Exercise objective:
Among the lines of data below, reproduce only those from the one with "- unfold mode_ok." through the one with "Definition honest (d", exactly as they stand, both ends included.

Source records: Begin

(* ===== verification/ReaderRun.v ===== *)
(** * Streaming: what a player is promised

    From an empty reader on nothing fails, and a player gets the bytes of the
    file; what is waited for, in the slices or in the queue, is on its way. *)

From S2P Require Import Prelude Tcp StateMonad DownloadQueue Streaming SliceCache Slices CacheFacts SliceFacts SlicesFacts SlicesWrite SlicesFill SlicesRead Reader ReaderSystem ReaderFacts ReaderSteps ReaderDown ReaderWorld ReaderFine ReaderEvents.

Section Run.
Context (C : Z -> Z) (S : Z).
Hypothesis size_positive : 0 < S.
Hypothesis size_bound : S <= 510 * kInSlice.

#[local] Abbreviation sound := (sound C S).
#[local] Abbreviation slice_count := (slice_count S).
#[local] Abbreviation on_grid := (on_grid S).
#[local] Abbreviation part := (part C S).
#[local] Abbreviation main := (main C S).
#[local] Abbreviation down := (down C S).
#[local] Abbreviation core := (core C S).
#[local] Abbreviation fine := (fine C S).

(** ** A reader that is new *)

Lemma new_slices (useCache : bool) : exists s, Slices_new S useCache = Some s /\ sound s
  /\ s = mk_slices (replicate slice_count Slice_new) (set_loading useCache Slice_new) [] S (if useCache then Unknown else NoCache) false.
Proof.
  assert ((if IsFullInHeader S then Some 0 else SlicesCount S) = Some (Z.of_nat slice_count)) as Ec.
  { destruct (IsFullInHeader S) eqn:Ef; [|by apply count_is]. unfold SlicesFacts.slice_count, full. by rewrite Ef. }
  eexists. split; [|split; [|done]].
  { unfold Slices_new. rewrite (proj2 (Z.ltb_lt 0 S)) by done. cbn [negb]. rewrite Ec. cbn. by rewrite Nat2Z.id. }
  assert (forall i x, replicate slice_count Slice_new !! i = Some x -> x = Slice_new) as Hr by (intros i x [? _]%lookup_replicate; done).
  split; simpl; try done.
  - by rewrite length_replicate.
  - intros i x ->%Hr. done.
  - apply Forall_lookup. intros i x ->%Hr. by split.
  - intros _. rewrite map_size_empty. lia.
  - unfold mode_ok. simpl. destruct useCache; simpl.
    + split_and!; try done; [apply Forall_lookup; intros i x ->%Hr; done| |intros i x ->%Hr o _ [b Hb]; by rewrite lookup_empty in Hb].
      intros _. split; [done|]. apply Forall_lookup. intros i x ->%Hr. done.
    + split; [done|]. apply Forall_lookup. intros i x ->%Hr. done.
Qed.

(** The entries of a cache database are of the file. *)
Definition honest (d : gmap nat (list Z)) : Prop := forall n, (n <= slice_count)%nat -> entry_honest C S n (entry_in d n).

Lemma new_main (s : Slices) (useCache : bool) : sound s ->
  s = mk_slices (replicate slice_count Slice_new) (set_loading useCache Slice_new) [] S (if useCache then Unknown else NoCache) false ->
  let r := mk_reader S (if useCache then Some CacheHelper_new else None) [] false false false PriorityQueue_new s None None 1 false [] ∅ ∅ [] [] None [] in
  main r /\ down r.
Proof.
  intros Hs -> r. split.
  - split; try done; simpl.
    + split; simpl; [apply SSorted_nil|apply NoDup_nil_2|done].
    + by intros o ?%not_elem_of_nil.
    + by destruct useCache.
    + assert (helper_results r = ∅) as -> by (unfold r, helper_results; by destruct useCache). apply fit_empty. by destruct useCache.
    + by intros o p ?%not_elem_of_nil.
    + destruct useCache; [|done]. intros h [= <-]. by split; [left|].
    + by intros p ?%not_elem_of_nil.
  - split; simpl; [constructor|]. intros n c. by rewrite lookup_empty.
Qed.

Lemma new_fine (d : gmap nat (list Z)) (useCache : bool) : honest d -> headed S d -> exists w, World_new d S useCache = Some w /\ fine w.
Proof.
  intros Hd Hhd. destruct (new_slices useCache) as (s & E & Hs & Es). destruct (new_main s useCache Hs Es) as [M D]. sizes.
  unfold World_new, Reader_new, Reader_init. rewrite (wrapu_small 32 S) by (unfold fits_u; lia). rewrite E. cbv beta zeta iota.
  set (r := mk_reader _ _ _ _ _ _ _ _ _ _ _ _ _ _ _ _ _ _ _) in *.
  assert (forall i x, data s !! i = Some x -> loadingFromCache x = false) as Hnone by (rewrite Es; intros i x [-> _]%lookup_replicate; done).
  assert (requestSliceSizesCount s = if useCache then slice_count else O) as Ecount.
  { rewrite Es. unfold requestSliceSizesCount, headerModeUnknown, isFullInHeader. cbn [headerMode data Slices.size]. destruct useCache; [|done].
    rewrite bool_decide_eq_true_2, length_replicate by done. cbn [negb orb]. unfold SlicesFacts.slice_count, full. by destruct (IsFullInHeader S). }
  assert (forall g, (forall x, x ∈ g -> useCache = true /\ x = mk_get 0 (entry_in d 0) ((fun i => len (entry_in d (Datatypes.S i))) <$> seq 0 slice_count)) ->
    (useCache = true -> g <> []) -> (length g <= 1)%nat -> fine (mk_world r d g [] ∅ [])) as Hfine.
  { intros g Hg Hsome Hone. split; [done|]. split; [|done|done]. unfold core_at. rewrite settle_nil by done. unfold set_reader. cbn [reader db gets tasks atLoader fired].
    split; unfold world_mode, world_header, world_results; cbn [reader db gets tasks atLoader fired slices]; try done.
    - intros x [-> ->]%Hg. split; cbn [getNumber getBytes getSizes]; [lia|apply Hd; lia| | |].
      + right. by rewrite length_fmap, length_seq.
      + unfold world_mode, r. simpl. by rewrite Es.
      + unfold world_mode, r. simpl. rewrite Es. simpl. split; [by left|done].
    - unfold r. simpl. rewrite Es. simpl. by destruct useCache.
    - unfold r. simpl. rewrite Es. simpl. destruct useCache; [|done]. intros _ _ _. left. destruct g as [|x [|y g]]; [by destruct Hsome| |simpl in Hone; lia].
      destruct (Hg x) as [_ ->]; [left|]. by eexists.
    - unfold r. simpl. rewrite Es. simpl. by destruct useCache.
    - intros _ i x Hx Hlx. rewrite (Hnone i x Hx) in Hlx. done.
    - by intros _ o ?%not_elem_of_nil.
    - by intros o b ?%not_elem_of_nil.
    - by intros x ?%not_elem_of_nil.
    - assert (helper_results r = ∅) as Er by (unfold r, helper_results; by destruct useCache).
      split; unfold world_mode, world_header, world_results; cbn [reader db]; rewrite ?Er; try done.
      + intros _ i y o Hy Hly. change (data s !! i = Some y) in Hy. rewrite Es in Hy. apply lookup_replicate in Hy as [-> _]. done.
      + by intros _ o ?%not_elem_of_nil.
      + unfold r. simpl. rewrite Es. simpl. by destruct useCache. }
  destruct useCache; eexists; (split; [reflexivity|]).
  - apply (Hfine [_]); [|done|simpl; lia]. intros x ->%list_elem_of_singleton. by rewrite <- Ecount.
  - apply (Hfine []); [|done|simpl; lia]. by intros x ?%not_elem_of_nil.
Qed.

(** ** All that can happen *)

Inductive reached (d : gmap nat (list Z)) (useCache : bool) : World -> Prop :=
  | reached_new w : World_new d S useCache = Some w -> reached d useCache w
  | reached_event w e a w' : reached d useCache w -> allowed C S e w -> happen e w = Some (a, w') -> reached d useCache w'.

Lemma reached_fine (d : gmap nat (list Z)) (useCache : bool) (w : World) : honest d -> headed S d -> reached d useCache w -> fine w.
Proof.
  intros Hd Hhd. induction 1 as [w Hw|w e a w' Hw IH Ha He].
  - destruct (new_fine d useCache Hd Hhd) as (w' & E & Hf). congruence.
  - destruct (event_fine C S size_positive size_bound e w IH Ha) as (b & w2 & E & Hf & _). congruence.
Qed.

(** The world after an event. *)
Definition next (e : Event) (w : World) : World := from_option snd w (happen e w).

Lemma reached_next (d : gmap nat (list Z)) (useCache : bool) (e : Event) (w : World) : reached d useCache w -> allowed C S e w -> reached d useCache (next e w).
Proof. intros Hw Ha. unfold next. destruct (happen e w) as [[a w']|] eqn:E; [by eapply reached_event|done]. Qed.

(** C8. A reader never fails, in whatever order the loader, a player, a download
    and the cache do something; a player that is answered has the bytes of the
    file, or its buffer as it was. Two things are asked of the cache, without
    which it does fail ([evicted_header_fails], [late_answer_fails]): a database
    that has parts of the file has its header, and an answer is what the entry
    is when the answer comes, that is, an entry is not written while it is being
    read. *)
Theorem reader_never_fails (d : gmap nat (list Z)) (useCache : bool) (w : World) (e : Event) : honest d -> headed S d -> reached d useCache w -> allowed C S e w ->
  exists a w', happen e w = Some (a, w') /\ right_answer C e w a.
Proof.
  intros Hd Hhd Hw Ha. destruct (event_fine C S size_positive size_bound e w (reached_fine d useCache w Hd Hhd Hw) Ha) as (a & w' & E & _ & Hr). by exists a, w'.
Qed.

(** What a player waits for is on its way: the header or a slice is read from
    the cache, or something was read and waits to be taken, or a part that is
    needed is at the loader or came. *)
Definition on_its_way (offset n : Z) (w : World) : Prop :=
  (exists g, g ∈ gets w /\ (world_mode w = Unknown /\ getNumber g = O
    \/ exists i, getNumber g = read_number (slices (reader w)) i /\ base i < offset + n /\ offset < base i + kInSlice))
  \/ world_results w <> ∅
  \/ exists o, offset < o + kPartSize /\ o < offset + n /\ (o ∈ atLoader w \/ o ∈ (loadedParts (reader w)).*1).

Lemma some_result (w : World) (n : Z) : is_Some (world_results w !! n) -> world_results w <> ∅.
Proof. intros [p Hp] E. by rewrite E, lookup_empty in Hp. Qed.

Lemma awaited_on_its_way (offset n : Z) (w : World) : fine w -> streamingError (reader w) = None -> awaits offset n (reader w) -> on_its_way offset n w.
Proof.
  intros Hf Ee Ha. pose proof (fine_core_world C S w Hf) as K. unfold on_its_way. destruct Ha as [El|[(i & x & Hx & Hlx & Hi1 & Hi2)|(o & Ho & Ho1 & Ho2)]].
  - assert (world_mode w = Unknown) as Eu.
    { pose proof (mn_sound _ _ _ (cr_main _ _ _ K)) as Hs. pose proof (sd_mode _ _ _ Hs) as Hm. pose proof (flag_one _ (sd_header_flags _ _ _ Hs) El) as Hld.
      unfold mode_ok in Hm. fold (world_mode w) in Hm. destruct (world_mode w); [done| | | |].
      - destruct Hm as (_ & ? & _). congruence.
      - destruct Hm as (_ & ? & _). congruence.
      - destruct Hm as (_ & ?). congruence.
      - destruct Hm as [[? _] _]. congruence. }
    destruct (cr_looking _ _ _ K Eu El Ee) as [(g & Eg & En & _)|(_ & e & _ & Er)].
    + left. exists g. split; [rewrite Eg; left|by left].
    + right. left. apply (some_result w 0). by eexists.
  - destruct (cr_reading _ _ _ K Ee i x Hx Hlx) as [(g & Hg & En)|Hr].
    + left. exists g. split; [done|]. right. by exists i.
    + right. left. by apply (some_result w (Z.of_nat (Datatypes.S i))).
  - right. right. exists o. split; [done|]. split; [done|]. by apply (cr_loading _ _ _ K).
Qed.

(** C20. Between events the slices are well formed (each part is of the file, of its
    length and in its slice, the flags agree with the mode of the header), the
    queue of offsets is sorted and has each offset once, and no offset of it is
    of a part already in memory; what is asked of the cache is as for
    [reader_never_fails]. *)
Theorem reader_well_formed (d : gmap nat (list Z)) (useCache : bool) (w : World) : honest d -> headed S d -> reached d useCache w ->
  let r := reader w in sound (slices r) /\ queue_ok (loadingOffsets r)
  /\ forall o, o ∈ offs (loadingOffsets r) -> on_grid o /\ absent S (slices r) o.
Proof.
  intros Hd Hhd Hw. pose proof (cr_main _ _ _ (fine_core_world C S w (reached_fine d useCache w Hd Hhd Hw))) as M.
  split; [exact (mn_sound _ _ _ M)|]. split; [exact (mn_queue _ _ _ M)|exact (mn_loading _ _ _ M)].
Qed.

End Run.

Source records: End

Your solution:
  - unfold mode_ok. simpl. destruct useCache; simpl.
    + split_and!; try done; [apply Forall_lookup; intros i x ->%Hr; done| |intros i x ->%Hr o _ [b Hb]; by rewrite lookup_empty in Hb].
      intros _. split; [done|]. apply Forall_lookup. intros i x ->%Hr. done.
    + split; [done|]. apply Forall_lookup. intros i x ->%Hr. done.
Qed.

(** The entries of a cache database are of the file. *)
Definition honest (d : gmap nat (list Z)) : Prop := forall n, (n <= slice_count)%nat -> entry_honest C S n (entry_in d n).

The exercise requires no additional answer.